Problem to work on - In the records below, find the lines that include "ErrorCode" and copy each.

Provided material -

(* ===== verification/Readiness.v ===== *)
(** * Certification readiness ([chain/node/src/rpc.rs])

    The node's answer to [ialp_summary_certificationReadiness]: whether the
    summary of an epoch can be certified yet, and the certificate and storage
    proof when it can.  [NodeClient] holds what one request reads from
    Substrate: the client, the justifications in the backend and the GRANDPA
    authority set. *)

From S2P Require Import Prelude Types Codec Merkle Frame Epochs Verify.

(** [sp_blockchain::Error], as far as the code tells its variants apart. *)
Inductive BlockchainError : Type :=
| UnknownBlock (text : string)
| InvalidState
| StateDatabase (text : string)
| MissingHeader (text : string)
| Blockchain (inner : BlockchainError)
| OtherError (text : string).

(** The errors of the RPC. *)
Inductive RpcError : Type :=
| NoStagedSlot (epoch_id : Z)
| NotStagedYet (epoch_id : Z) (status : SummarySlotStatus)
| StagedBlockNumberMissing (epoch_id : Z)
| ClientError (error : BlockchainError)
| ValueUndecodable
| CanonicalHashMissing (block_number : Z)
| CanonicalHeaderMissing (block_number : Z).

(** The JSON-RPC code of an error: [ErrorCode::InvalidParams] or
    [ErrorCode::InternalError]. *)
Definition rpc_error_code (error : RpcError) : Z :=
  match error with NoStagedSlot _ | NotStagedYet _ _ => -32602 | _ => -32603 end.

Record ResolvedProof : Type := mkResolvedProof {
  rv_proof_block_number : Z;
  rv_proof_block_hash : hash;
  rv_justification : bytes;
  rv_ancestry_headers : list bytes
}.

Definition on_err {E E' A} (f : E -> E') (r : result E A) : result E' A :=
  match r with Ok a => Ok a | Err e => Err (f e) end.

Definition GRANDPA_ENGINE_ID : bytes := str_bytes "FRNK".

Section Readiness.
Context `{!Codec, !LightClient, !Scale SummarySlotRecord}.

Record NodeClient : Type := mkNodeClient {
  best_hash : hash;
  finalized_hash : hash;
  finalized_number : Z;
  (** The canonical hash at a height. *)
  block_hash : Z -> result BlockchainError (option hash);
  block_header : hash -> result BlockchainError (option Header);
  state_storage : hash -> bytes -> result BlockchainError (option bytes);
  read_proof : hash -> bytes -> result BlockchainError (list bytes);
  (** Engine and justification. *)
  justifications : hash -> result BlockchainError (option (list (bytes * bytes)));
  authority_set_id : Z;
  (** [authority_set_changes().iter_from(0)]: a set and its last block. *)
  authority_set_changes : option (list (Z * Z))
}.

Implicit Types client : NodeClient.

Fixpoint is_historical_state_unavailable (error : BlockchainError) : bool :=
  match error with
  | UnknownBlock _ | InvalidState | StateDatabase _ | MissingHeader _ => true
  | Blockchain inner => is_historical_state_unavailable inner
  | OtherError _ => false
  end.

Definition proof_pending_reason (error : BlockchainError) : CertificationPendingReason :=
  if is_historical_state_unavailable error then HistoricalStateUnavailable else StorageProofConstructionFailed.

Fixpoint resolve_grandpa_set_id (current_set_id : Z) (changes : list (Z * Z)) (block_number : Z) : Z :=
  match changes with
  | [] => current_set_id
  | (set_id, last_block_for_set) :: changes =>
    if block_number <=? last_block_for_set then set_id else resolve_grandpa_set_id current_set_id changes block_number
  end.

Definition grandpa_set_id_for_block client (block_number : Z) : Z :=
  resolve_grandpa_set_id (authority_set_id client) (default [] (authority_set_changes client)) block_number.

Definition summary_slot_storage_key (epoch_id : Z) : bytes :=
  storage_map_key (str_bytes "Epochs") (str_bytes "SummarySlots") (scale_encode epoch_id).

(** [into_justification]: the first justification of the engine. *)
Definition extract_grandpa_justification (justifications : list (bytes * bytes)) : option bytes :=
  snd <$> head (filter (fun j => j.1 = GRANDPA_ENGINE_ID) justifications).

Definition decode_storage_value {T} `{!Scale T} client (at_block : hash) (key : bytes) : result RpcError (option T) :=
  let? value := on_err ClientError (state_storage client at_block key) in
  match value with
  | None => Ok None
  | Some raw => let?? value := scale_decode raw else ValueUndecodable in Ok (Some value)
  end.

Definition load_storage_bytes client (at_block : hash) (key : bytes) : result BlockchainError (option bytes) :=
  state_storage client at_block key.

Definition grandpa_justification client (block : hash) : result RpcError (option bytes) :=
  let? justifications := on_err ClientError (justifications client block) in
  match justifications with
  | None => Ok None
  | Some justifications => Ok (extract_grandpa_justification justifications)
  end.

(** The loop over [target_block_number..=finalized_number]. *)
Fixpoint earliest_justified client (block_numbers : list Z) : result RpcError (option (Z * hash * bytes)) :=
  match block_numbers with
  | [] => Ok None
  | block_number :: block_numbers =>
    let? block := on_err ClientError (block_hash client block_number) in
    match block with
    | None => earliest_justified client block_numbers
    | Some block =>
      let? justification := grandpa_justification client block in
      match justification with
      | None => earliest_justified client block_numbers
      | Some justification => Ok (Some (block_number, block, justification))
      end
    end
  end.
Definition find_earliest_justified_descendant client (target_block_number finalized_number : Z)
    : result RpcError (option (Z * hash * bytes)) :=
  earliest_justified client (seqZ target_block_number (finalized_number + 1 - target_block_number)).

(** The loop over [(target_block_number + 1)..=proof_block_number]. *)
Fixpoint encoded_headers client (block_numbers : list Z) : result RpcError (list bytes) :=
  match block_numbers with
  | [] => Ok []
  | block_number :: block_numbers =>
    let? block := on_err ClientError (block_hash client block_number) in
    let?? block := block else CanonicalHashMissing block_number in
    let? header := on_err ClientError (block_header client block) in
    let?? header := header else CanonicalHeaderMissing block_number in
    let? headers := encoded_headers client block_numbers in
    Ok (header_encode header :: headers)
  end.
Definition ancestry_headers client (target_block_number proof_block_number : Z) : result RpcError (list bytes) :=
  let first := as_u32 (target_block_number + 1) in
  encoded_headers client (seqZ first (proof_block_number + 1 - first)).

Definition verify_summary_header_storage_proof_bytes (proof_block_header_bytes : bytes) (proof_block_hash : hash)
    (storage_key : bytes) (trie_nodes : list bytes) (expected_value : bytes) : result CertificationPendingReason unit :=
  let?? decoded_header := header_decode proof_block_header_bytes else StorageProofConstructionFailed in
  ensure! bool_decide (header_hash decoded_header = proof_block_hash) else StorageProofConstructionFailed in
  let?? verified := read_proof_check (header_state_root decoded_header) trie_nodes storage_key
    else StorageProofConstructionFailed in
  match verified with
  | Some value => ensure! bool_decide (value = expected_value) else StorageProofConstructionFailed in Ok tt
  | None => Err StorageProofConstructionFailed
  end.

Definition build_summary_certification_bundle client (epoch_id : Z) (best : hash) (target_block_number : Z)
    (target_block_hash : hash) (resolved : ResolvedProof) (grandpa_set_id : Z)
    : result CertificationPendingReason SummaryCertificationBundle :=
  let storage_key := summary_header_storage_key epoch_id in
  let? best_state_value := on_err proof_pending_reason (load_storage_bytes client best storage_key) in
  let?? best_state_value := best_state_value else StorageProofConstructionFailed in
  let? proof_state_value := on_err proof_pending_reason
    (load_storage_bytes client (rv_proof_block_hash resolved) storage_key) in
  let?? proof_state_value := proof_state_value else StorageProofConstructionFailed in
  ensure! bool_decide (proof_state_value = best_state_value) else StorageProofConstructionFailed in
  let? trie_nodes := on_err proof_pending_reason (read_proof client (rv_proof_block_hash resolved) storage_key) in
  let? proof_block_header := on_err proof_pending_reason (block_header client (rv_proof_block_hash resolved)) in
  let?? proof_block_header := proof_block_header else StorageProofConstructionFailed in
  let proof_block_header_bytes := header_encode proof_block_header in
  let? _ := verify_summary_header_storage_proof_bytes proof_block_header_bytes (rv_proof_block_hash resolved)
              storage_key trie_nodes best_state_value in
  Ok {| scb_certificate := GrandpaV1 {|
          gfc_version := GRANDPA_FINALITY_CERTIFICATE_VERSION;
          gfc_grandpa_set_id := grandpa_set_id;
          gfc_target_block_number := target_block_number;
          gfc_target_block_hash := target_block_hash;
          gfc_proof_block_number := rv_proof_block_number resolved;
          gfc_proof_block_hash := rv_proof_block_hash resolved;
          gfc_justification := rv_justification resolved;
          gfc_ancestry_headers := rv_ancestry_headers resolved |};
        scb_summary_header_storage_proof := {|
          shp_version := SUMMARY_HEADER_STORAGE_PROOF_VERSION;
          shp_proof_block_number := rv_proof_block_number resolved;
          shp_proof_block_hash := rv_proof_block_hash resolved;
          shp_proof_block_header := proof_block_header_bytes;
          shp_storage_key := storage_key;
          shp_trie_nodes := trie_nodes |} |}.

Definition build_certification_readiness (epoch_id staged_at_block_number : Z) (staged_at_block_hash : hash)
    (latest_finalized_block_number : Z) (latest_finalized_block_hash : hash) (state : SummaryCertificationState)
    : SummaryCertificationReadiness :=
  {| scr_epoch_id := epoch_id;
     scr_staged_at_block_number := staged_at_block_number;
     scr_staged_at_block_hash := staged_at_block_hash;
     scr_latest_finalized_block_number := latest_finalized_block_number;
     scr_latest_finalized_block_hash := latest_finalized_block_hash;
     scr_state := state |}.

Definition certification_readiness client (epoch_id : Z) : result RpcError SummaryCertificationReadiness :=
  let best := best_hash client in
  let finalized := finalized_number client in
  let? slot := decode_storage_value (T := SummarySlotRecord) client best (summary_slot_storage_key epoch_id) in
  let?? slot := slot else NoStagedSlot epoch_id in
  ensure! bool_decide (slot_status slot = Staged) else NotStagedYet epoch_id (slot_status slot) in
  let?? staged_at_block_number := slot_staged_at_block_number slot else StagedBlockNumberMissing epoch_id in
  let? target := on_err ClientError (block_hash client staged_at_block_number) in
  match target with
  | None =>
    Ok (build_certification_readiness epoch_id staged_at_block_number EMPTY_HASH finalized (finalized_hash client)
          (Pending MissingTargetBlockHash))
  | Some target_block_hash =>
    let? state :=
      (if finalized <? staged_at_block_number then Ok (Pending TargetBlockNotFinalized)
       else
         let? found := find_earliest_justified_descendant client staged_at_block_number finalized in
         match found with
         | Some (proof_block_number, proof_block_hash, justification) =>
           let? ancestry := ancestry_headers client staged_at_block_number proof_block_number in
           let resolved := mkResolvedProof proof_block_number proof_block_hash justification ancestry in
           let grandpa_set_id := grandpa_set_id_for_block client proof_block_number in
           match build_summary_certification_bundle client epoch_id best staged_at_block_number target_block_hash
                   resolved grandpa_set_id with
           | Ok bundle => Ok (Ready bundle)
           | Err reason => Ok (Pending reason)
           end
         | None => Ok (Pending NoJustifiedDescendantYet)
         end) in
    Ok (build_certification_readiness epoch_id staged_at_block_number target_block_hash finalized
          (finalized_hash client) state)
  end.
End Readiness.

Response to this task -
(** The JSON-RPC code of an error: [ErrorCode::InvalidParams] or
    [ErrorCode::InternalError]. *)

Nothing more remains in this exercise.